Where will you be getting your birds? A hatchery, feed store, or other? If you have a specific hatchery we can tell you which to order if we know the hatchery. If from a feed store, well good luck. Each feed store is different to a certain extent, even if they are the same national chain. Some feed store people are more knowledgeable than other, but if you talk to them they might know what you are talking about. They should have a bin labelled “pullets” but whether these are sex links or not, who knows. They might, they might not.

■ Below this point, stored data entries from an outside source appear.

Lemma decode_struct_field l : forall a a', decode_struct names set (JObject l) a = Some a' ->
  decode_all f (proj a) (values name l) = Some (proj a').
Proof.
  induction l as [|[k v] l IH]; intros a a' E; [by injection E as <-|].
  rewrite decode_struct_cons in E. apply bind_Some in E as (a1 & E1 & E). apply IH in E. rewrite values_cons.
  destruct (field_of names k) as [n|] eqn:En.
  - apply field_of_spec in En as [Hn Hk]; [|done]. destruct (decide (foldName k = foldName name)) as [Hkn|Hkn].
    + assert (n = name) as ->; [|by rewrite decode_all_cons, (Hself v a a1)].
      assert (field_of names k = Some name) as E2 by (by apply field_of_spec). assert (field_of names k = Some n) as E3 by (by apply field_of_spec). congruence.
    + rewrite <- (Hother n v a a1); [done|done| |done]. intros ->. congruence.
  - injection E1 as ->. by rewrite decide_False by (by apply (field_of_none names)).
Qed.
End Field.

Lemma decode_struct_ok {A} names (set : bytes -> json -> A -> option A) l : NoDup (foldName <$> names) ->
  (forall n v a, n ∈ names -> v ∈ values n l -> is_Some (set n v a)) -> forall a, is_Some (decode_struct names set (JObject l) a).
Proof.
  intros Hnd. induction l as [|[k v] l IH]; intros Hok a; [by eexists|]. rewrite decode_struct_cons.
  assert (forall a, is_Some (decode_struct names set (JObject l) a)) as Hl.
  { apply IH. intros n u b Hn Hu. apply Hok; [done|]. rewrite values_cons. case_decide; [by right|done]. }
  destruct (field_of names k) as [n|] eqn:En; [|apply Hl]. apply field_of_spec in En as [Hn Hk]; [|done].
  destruct (Hok n v a Hn) as [a1 ->]; [rewrite values_cons, decide_True by done; by left|]. apply Hl.
Qed.

(** A field with one member. *)
Lemma decode_one {A} (f : json -> A -> option A) a v x : decode_all f a [v] = Some x -> f v a = Some x.
Proof. rewrite decode_all_cons. intros (y & -> & [= ->])%bind_Some. done. Qed.

(** ** The documents of the tool *)

(** A field of an object with one number. *)
Definition number_field (l : list (bytes * json)) (name : bytes) (x : float64) : Prop :=
  exists text, values name l = [JNumber text] /\ ParseFloat text = Some x.

(** [v] has the three nested objects, and the numbers [t] in the innermost two. *)
Definition reports (v : json) (t : Totals) : Prop :=
  exists l0 l1 l2 l3, v = JObject l0 /\ values (B "ALL STATS") l0 = [JObject l1] /\ values (B "Totals") l1 = [JObject l2] /\
    number_field l2 (B "Ops/sec") (t_OpsPerSec t) /\ number_field l2 (B "Hits/sec") (t_HitsPerSec t) /\
    number_field l2 (B "Misses/sec") (t_MissesPerSec t) /\ values (B "Percentile Latencies") l2 = [JObject l3] /\
    number_field l3 (B "p50.00") (pc_P50 (t_Percentiles t)) /\ number_field l3 (B "p99.00") (pc_P99 (t_Percentiles t)) /\
    number_field l3 (B "p99.90") (pc_P999 (t_Percentiles t)).

Lemma number_field_ok l name x : number_field l name x -> forall v a, v ∈ values name l -> is_Some (decode_float v a).
Proof. intros (text & -> & E) v a ->%list_elem_of_singleton. cbn. by rewrite E. Qed.

Lemma number_field_value l name x : number_field l name x -> forall a y, decode_all decode_float a (values name l) = Some y -> y = x.
Proof. intros (text & -> & E) a y Hy%decode_one. cbn in Hy. congruence. Qed.

Ltac field_names := apply (bool_decide_unpack _); vm_compute; exact I.

Lemma percentile_names_nodup : NoDup (foldName <$> percentile_names).
Proof. field_names. Qed.

Lemma total_names_nodup : NoDup (foldName <$> total_names).
Proof. field_names. Qed.

(** A setter sets its own field and leaves the others. *)
Ltac known_name :=
  repeat match goal with
  | |- context [bool_decide (B ?x = B ?y)] =>
      let b := eval vm_compute in (bool_decide (B x = B y)) in
      replace (bool_decide (B x = B y)) with b by (vm_compute; reflexivity)
  end; cbv iota.

Ltac sets_own := intros ? ? ?; known_name; intros (? & ? & [= <-])%bind_Some; assumption.
(* ===== verification/EventSession.v ===== *)
(** * The event loop: a connection

    A connection of the event engine from [OnOpen] on: however the network splits a
    client's commands, each is served once, and what is left of the last one is held
    for the next piece. *)
From S2P Require Import Prelude Hash Table TableSpec ShardMap ShardMapSpec Policy.
From S2P Require Import Cache CacheSpec CacheOps CacheProps.
From S2P Require Import Resp RespSpec Writer WriterSpec Replies Server ServerSpec ServerCache ServerProps.
From S2P Require Import Session SessionSpec SessionProps EventLoop EventLoopSpec.

(** ** Pieces of canonical input *)

(** The part of a command behind the complete ones. *)
Definition partial (p : bytes) : Prop := p = [] \/ exists args, within default_limits args /\ cut_short p (encode_command args).

Definition commands_text (cmds : list (list bytes)) : bytes := concat (encode_command <$> cmds).

Lemma partial_prefix a b : partial (a ++ b) -> partial a.
Proof.
  intros [E|(args & Hw & x & l & E)].
  - left. by destruct a.
  - destruct a as [|c a]; [by left|]. right. exists args. split; [done|]. rewrite <- app_assoc in E.
    destruct b as [|y b]; [by exists x, l|]. by exists y, (b ++ x :: l).
Qed.

(** Any part of an input is complete commands and a partial one. *)
Lemma split_prefix cmds p : Forall (within default_limits) cmds -> partial p -> forall a b, a ++ b = commands_text cmds ++ p ->
  exists cmds1 cmds2 p1, cmds = cmds1 ++ cmds2 /\ a = commands_text cmds1 ++ p1 /\ partial p1 /\ p1 ++ b = commands_text cmds2 ++ p.
Proof.
  intros Hc Hp. induction Hc as [|args cmds Hw _ IH]; intros a b E.
  - cbn in E. subst p. exists [], [], a. split_and!; [done|done|by eapply partial_prefix|done].
  - unfold commands_text in E. cbn [fmap list_fmap concat] in E. rewrite <- app_assoc in E. apply app_eq_app in E as (l & [[-> E]|[Ek ->]]).
    + destruct (IH l b) as (cmds1 & cmds2 & p1 & -> & -> & Hp1 & E1); [done|]. exists (args :: cmds1), cmds2, p1. split_and!; try done.
      unfold commands_text. cbn [fmap list_fmap concat]. by rewrite <- app_assoc.
    + destruct l as [|x l].
      * rewrite app_nil_r in Ek. subst a. exists [args], cmds, []. split_and!; [done| |by left|done].
        unfold commands_text. cbn. by rewrite !app_nil_r.
      * exists [], (args :: cmds), a. split_and!; [done|done| |].
        -- right. exists args. split; [done|]. by exists x, l.
        -- unfold commands_text. cbn [fmap list_fmap concat]. rewrite Ek, <- !app_assoc. done.
Qed.

(** A partial command is not a whole one. *)
Lemma partial_none p cmds q : Forall (within default_limits) cmds -> partial p -> p = commands_text cmds ++ q -> cmds = [] /\ q = p.
Proof.
  intros Hc Hp E. destruct Hc as [|args cmds Hw _]; [done|]. exfalso. unfold commands_text in E. cbn [fmap list_fmap concat] in E.
  rewrite <- app_assoc in E. pose proof (parse_ok args (concat (encode_command <$> cmds) ++ q) Hw) as H. rewrite <- E in H.
  destruct Hp as [->|(args' & Hw' & Hcut)]; [done|]. by rewrite (parse_need args') in H.
Qed.

Lemma ev_parses_det q cmds e k : ev_parses q cmds e k -> forall cmds' e' k', ev_parses q cmds' e' k' -> cmds' = cmds /\ e' = e /\ k' = k.
Proof.
  induction 1 as [q E|q msg E|q args n cmds e k E _ IH]; intros cmds' e' k' H'; inversion H'; subst; try congruence.
  - split_and!; congruence.
  - split_and!; congruence.
  - match goal with E' : parseCommand q = PArgs ?args' ?n', Hp : ev_parses (drop ?n' q) _ _ _ |- _ => rewrite E in E'; injection E' as <- <-; destruct (IH _ _ _ Hp) as (-> & -> & ->) end.
    done.
Qed.

(** ** The session *)
Section event_session.
Context {G : Type} `{!Engine G} `{!EngineLaws G} (cap : nat) (e0 : ioerr).
Context (timeNow : G -> Z * G) (unicode_lower : bytes -> bytes) (ctx_text : Z -> bytes) (cfg : Config G).
Hypothesis now_inv : forall g, einv g -> einv (snd (default timeNow (Now cfg) g)).
Hypothesis now_accepts : forall g k v, accepts g k v -> accepts (snd (default timeNow (Now cfg) g)) k v.
Hypothesis version_len : in_i64 (Z.of_nat (length (Version cfg))).

(** Every write the client asks for finds room in the engine, event by event. *)
Fixpoint session_admissible (st : conn * G) (held : bytes) (pieces : list bytes) : Prop :=
  match pieces with
  | [] => True
  | p :: pieces => forall cmds k, ev_parses (held ++ p) cmds None k ->
      ev_admissible timeNow unicode_lower ctx_text cfg st cmds /\
      forall rest st', OnTraffic timeNow unicode_lower ctx_text cfg (held ++ p) st = Ret (rest, ActNone, st') ->
        session_admissible st' (drop k (held ++ p)) pieces
  end.

Lemma session_admissible_reads pieces : forall cmds p held st, Forall (within default_limits) cmds -> partial p ->
  Forall (fun args => asciiUpper <$> head args <> Some (B "SET")) cmds -> held ++ mjoin pieces = commands_text cmds ++ p ->
  session_admissible st held pieces.
Proof.
  induction pieces as [|piece pieces IH]; intros cmds p held st Hc Hp Hs E; cbn [session_admissible]; [done|].
  intros cmds' k Hp'. change (mjoin (piece :: pieces)) with (piece ++ mjoin pieces) in E. rewrite app_assoc in E.
  destruct (split_prefix cmds p Hc Hp _ _ E) as (cmds1 & cmds2 & p1 & -> & Ea & Hp1 & E2).
  apply Forall_app in Hc as [Hc1 Hc2]. apply Forall_app in Hs as [Hs1 Hs2]. rewrite Ea in *.
  destruct (ev_parses_det _ _ _ _ (ev_parses_canonical cmds1 p1 Hc1 Hp1) _ _ _ Hp') as (-> & _ & ->).
  split; [by apply ev_admissible_reads|]. intros rest st' _. unfold commands_text. rewrite drop_app_length. by apply (IH cmds2 p).
Qed.

Local Abbreviation dispatched := (dispatched cap e0 timeNow unicode_lower ctx_text cfg).
Local Abbreviation answers := (answers cap e0 timeNow unicode_lower ctx_text cfg).

(** One event of canonical input: the connection stays open with every command
    dispatched, or is closed with a reply after which nothing is answered. *)
Lemma traffic_event cmds p st out : Forall (within default_limits) cmds -> partial p -> between cap e0 st out ->
  ev_admissible timeNow unicode_lower ctx_text cfg st cmds ->
  exists rest act st' rs, OnTraffic timeNow unicode_lower ctx_text cfg (commands_text cmds ++ p) st = Ret (rest, act, st') /\
    between cap e0 st' (out ++ wire (concat rs)) /\
    ((act = ActNone /\ rest = p /\ dispatched st out cmds rs st') \/
     (act = ActClose /\ (existsb quits cmds = true \/ (cap < length (out ++ wire (concat rs)))%nat) /\
      forall more, answers st out (cmds ++ more) None rs st')).
Proof.
  intros Hc Hp [Ho _ Hwf Hg] Ha. pose proof (ev_parses_canonical cmds p Hc Hp) as Hparse. fold (commands_text cmds) in Hparse.
  destruct (traffic_ok cap e0 timeNow unicode_lower ctx_text cfg now_inv now_accepts version_len _ _ _ _ Hparse
    (S (length (commands_text cmds ++ p))) (commands_text cmds ++ p) 0 st out eq_refl (ev_parses_short _ _ _ _ Hparse) Ho Hwf Hg Ha)
    as ([[consumed stop] st1] & rs & E & Hend & Ho1 & Hc1 & Hg1).
  destruct (flush_between cap e0 st1 _ Ho1 Hc1 Hg1) as (err & st2 & E2 & Hb & _).
  exists (drop consumed (commands_text cmds ++ p)), (if stop then ActClose else ActNone), st2, rs.
  split; [unfold OnTraffic; rewrite E; cbn [mbind outcome_bind]; rewrite E2; done|]. split; [done|].
  destruct Hend as [(-> & _ & -> & Hd)|[(_ & [? [=]] & _)|(-> & Hcl & H)]]; [left|right].
  - split_and!; [done|apply drop_app_length|]. rewrite <- (app_nil_r cmds), <- (app_nil_r rs).
    eapply dispatched_app; [done|]. eapply disp_flush; [done|apply disp_nil].
  - split_and!; [done..|]. intros more. exists st1. split; [apply H|eauto].
Qed.

Lemma session_ok pieces : forall cmds p held c g out, Forall (within default_limits) cmds -> partial p -> partial held ->
  held ++ mjoin pieces = commands_text cmds ++ p -> between cap e0 (c, g) out -> session_admissible (c, g) held pieces ->
  exists rest closed c' g' rs, ev_session timeNow unicode_lower ctx_text cfg (Some c) held pieces g = Ret (rest, closed, Some c', g') /\
    between cap e0 (c', g') (out ++ wire (concat rs)) /\ answers (c, g) out cmds None rs (c', g') /\
    (closed = existsb quits cmds \/ closed = true /\ (cap < length (out ++ wire (concat rs)))%nat) /\
    (closed = false -> rest = p /\ dispatched (c, g) out cmds rs (c', g')).
Proof.
  induction pieces as [|piece pieces IH]; intros cmds p held c g out Hc Hp Hh E Hb Ha; cbn [ev_session].
  - cbn in E. rewrite app_nil_r in E. destruct (partial_none held cmds p Hc Hh E) as [-> ->].
    exists held, false, c, g, []. cbn. rewrite app_nil_r. split_and!; [done|done| |by left|].
    + exists (c, g). split; [apply answered_ends, end_input|by left].
    + intros _. split; [done|constructor].
  - change (mjoin (piece :: pieces)) with (piece ++ mjoin pieces) in E. rewrite app_assoc in E.
    destruct (split_prefix cmds p Hc Hp _ _ E) as (cmds1 & cmds2 & p1 & -> & Ea & Hp1 & E2).
    apply Forall_app in Hc as [Hc1 Hc2]. cbn [session_admissible] in Ha. rewrite Ea in *.
    destruct (Ha _ _ (ev_parses_canonical cmds1 p1 Hc1 Hp1)) as [Ha1 Ha2]. rewrite drop_app_length in Ha2.
    destruct (traffic_event cmds1 p1 (c, g) out Hc1 Hp1 Hb Ha1) as (rest & act & [c1 g1] & rs & Et & Hb1 & Hcase).
    cbn [serve_traffic]. rewrite Et. cbn [mbind outcome_bind fst snd]. rewrite existsb_app.
    destruct Hcase as [(-> & -> & Hd)|(-> & Hcl & H)].
    2:{ exists rest, true, c1, g1, rs. split_and!; [done|done|apply H| |done]. destruct Hcl as [->|?]; [by left|by right]. }
    pose proof (dispatched_replies _ _ _ _ _ _ _ _ _ _ _ Hd) as (_ & Hq & _). rewrite Hq. cbn [orb].
    destruct (IH cmds2 p p1 c1 g1 (out ++ wire (concat rs)) Hc2 Hp Hp1 E2 Hb1 (Ha2 _ _ Et))
      as (rest & closed & c' & g' & rs' & Es & Hb' & (st2 & Hans & Hf) & Hcl & Hopen).
    exists rest, closed, c', g', (rs ++ rs'). rewrite Es, concat_app, wire_app, app_assoc. split_and!; try done.
    + exists st2. split; [by eapply answered_app|done].
    + intros [-> Hd2]%Hopen. split; [done|]. by eapply dispatched_app.
Qed.
End event_session.

(** C21. A connection on the event loop.  Over any engine that obeys its laws and for
    every split of a client's bytes into pieces, the replies of a connection opened by
    [OnOpen] [answers] the commands: each non-empty command is dispatched once, in
    order, in the state the one before it left, however the pieces cut it, and the
    reply listed for it is what [dispatch] wrote for it, up to the first QUIT.  The
    client decodes exactly the replies its side of the connection took.  The connection
    is closed when the client quit; otherwise it holds exactly the bytes of the command
    that is not complete, unless a command saw its reply fail and closed it. *)
Theorem event_session_replies {G : Type} `{!Engine G} `{!EngineLaws G} (cap : nat) (e0 : ioerr)
    (timeNow : G -> Z * G) (unicode_lower : bytes -> bytes) (ctx_text : Z -> bytes) (cfg : Config G)
    (pieces : list bytes) (nextID : Z) (g : G) (cmds : list (list bytes)) (p : bytes) :
  let '(ctx, act, _) := OnOpen (MkSink [] cap e0) nextID in
  (forall g, einv g -> einv (snd (default timeNow (Now cfg) g))) ->
  (forall g k v, accepts g k v -> accepts (snd (default timeNow (Now cfg) g)) k v) ->
  in_i64 (Z.of_nat (length (Version cfg))) -> einv g ->
  Forall (within default_limits) cmds -> partial p -> mjoin pieces = commands_text cmds ++ p ->
  (forall c0, ctx = Some c0 -> session_admissible timeNow unicode_lower ctx_text cfg (c0, g) [] pieces) ->
  act = ActNone /\
  exists rest closed c' g' replies,
    ev_session timeNow unicode_lower ctx_text cfg ctx [] pieces g = Ret (rest, closed, Some c', g') /\
    (forall c0, ctx = Some c0 ->
       answers cap e0 timeNow unicode_lower ctx_text cfg (c0, g) [] cmds None replies (c', g')) /\
    Forall one_reply replies /\ einv g' /\
    let received := accepted (wsink (bw (cw c'))) in
    received = take cap (wire (concat replies)) /\
    fst (decode_all (S (length received)) received) = whole_frames cap (concat replies) /\
    ((length replies = owed_replies cmds None /\ closed = existsb quits cmds /\ (closed = false -> rest = p)) \/
     (closed = true /\ (length replies <= owed_replies cmds None)%nat /\ (cap < length (wire (concat replies)))%nat)).
Proof.
  unfold OnOpen. intros Hn1 Hn2 Hv Hg Hc Hp E Ha. split; [done|].
  destruct (session_ok cap e0 timeNow unicode_lower ctx_text cfg Hn1 Hn2 Hv pieces cmds p [] (newConnWriter (MkSink [] cap e0) (u64 (nextID + 1))) g [])
    as (rest & closed & c' & g' & rs & Es & [Ho Hfl Hwf Hg'] & Hans & Hcl & Hopen); try done; [by left| |by apply Ha|].
  { split; [apply emitted_new|cbn; by destruct cap|split; cbn; lia|done]. }
  destruct (answers_replies _ _ _ _ _ _ _ _ _ _ _ _ Hans) as [Hr Hn].
  exists rest, closed, c', g', rs. cbn [app fst snd] in *. split_and!; try done; [by intros c0 [= <-]| |].
  2:{ destruct closed.
      - destruct Hcl as [Hcl|[_ Hlt]]; [destruct Hn as [Hn|[? ?]]; [left|right]; by split_and!|right; split_and!; [done|lia|done]].
      - destruct (Hopen eq_refl) as [-> (_ & Hq & Hl)%dispatched_replies]. left. by rewrite Hq. }
  rewrite Hfl. apply decode_all_ok; [|unfold wire; cbn [length]; lia].
  clear -Hr. induction Hr as [|fs rs [_ Hv] _ IH]; [constructor|]. cbn [concat]. by apply Forall_app.
Qed.

(** ** Witness *)
Lemma event_session_replies_witness : exists rest closed c' g' replies,
  ev_session cache_now (fun b => b) (fun _ => []) demo_cfg (fst (fst (OnOpen (MkSink [] 1000 IoEOF) 6))) []
    [B "*1"; CRLF ++ B "$4" ++ CRLF ++ B "PI"; B "NG" ++ CRLF ++ encode_command [B "exists"; B "key"] ++ B "*2"] (dcache1 0 0 0, DEnv 120 0 1)
    = Ret (rest, closed, Some c', g') /\
  answers 1000 IoEOF cache_now (fun b => b) (fun _ => []) demo_cfg (newConnWriter (MkSink [] 1000 IoEOF) 7, (dcache1 0 0 0, DEnv 120 0 1)) []
    [[B "PING"]; [B "exists"; B "key"]] None replies (c', g') /\ (length replies <= 2)%nat.
Proof.
  destruct (event_session_replies 1000 IoEOF cache_now (fun b => b) (fun _ => []) demo_cfg
    [B "*1"; CRLF ++ B "$4" ++ CRLF ++ B "PI"; B "NG" ++ CRLF ++ encode_command [B "exists"; B "key"] ++ B "*2"] 6
    (dcache1 0 0 0, DEnv 120 0 1) [[B "PING"]; [B "exists"; B "key"]] (B "*2")) as (_ & rest & closed & c' & g' & rs & E & Hans & _ & _ & _ & _ & Hn).
  - exact demo_now.
  - exact demo_now_accepts.
  - done.
  - exact dcache1_ok.
  - repeat (constructor; [split; [vm_compute; discriminate|repeat (constructor; [vm_compute; discriminate|]); constructor]|]). constructor.
  - right. exists [B "a"; B "b"]. split; [split; [vm_compute; discriminate|repeat (constructor; [vm_compute; discriminate|]); constructor]|].
    eexists _, _. vm_compute. reflexivity.
  - vm_compute. reflexivity.
  - intros c0 _. eapply (session_admissible_reads cache_now (fun b => b) (fun _ => []) demo_cfg _ [[B "PING"]; [B "exists"; B "key"]] (B "*2")).
    + repeat (constructor; [split; [vm_compute; discriminate|repeat (constructor; [vm_compute; discriminate|]); constructor]|]). constructor.
    + right. exists [B "a"; B "b"]. split; [split; [vm_compute; discriminate|repeat (constructor; [vm_compute; discriminate|]); constructor]|].
      eexists _, _. vm_compute. reflexivity.
    + repeat (constructor; [discriminate|]). constructor.
    + vm_compute. reflexivity.
  - exists rest, closed, c', g', rs. split; [exact E|]. split; [exact (Hans _ eq_refl)|].
    destruct Hn as [[Hl _]|(_ & Hl & _)]; [rewrite Hl; vm_compute; lia|exact Hl].
Defined.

Sex links are made by selectively breeding certain colors and patterns. Because of dominant/recessive genes if the parents are set up correctly genetically you can identify the sex of chicks at hatch. With red sex links the male chicks have yellow down and the females are red. With black sex links the males have a spot on their head while the hens have solid black down on their heads.

I use that rolling replacement system Egghead is talking about. Production per hen varies by individual hen, by their age, and by time of year. On the scale we operate on you will not be able to maintain a steady supply of eggs, it varies too much for different reasons. At peak lay you will get a lot of eggs, but at the off season production can drop a lot. At peak lay 7 hens can possibly give you more than 3 dozen eggs a week, mine do, but other times if they are all the same age you might drop real close to zero, or maybe all the way to zero. It’s one of those trial and error things, try something and see how you need to adjust. That’s where replacement pullets help.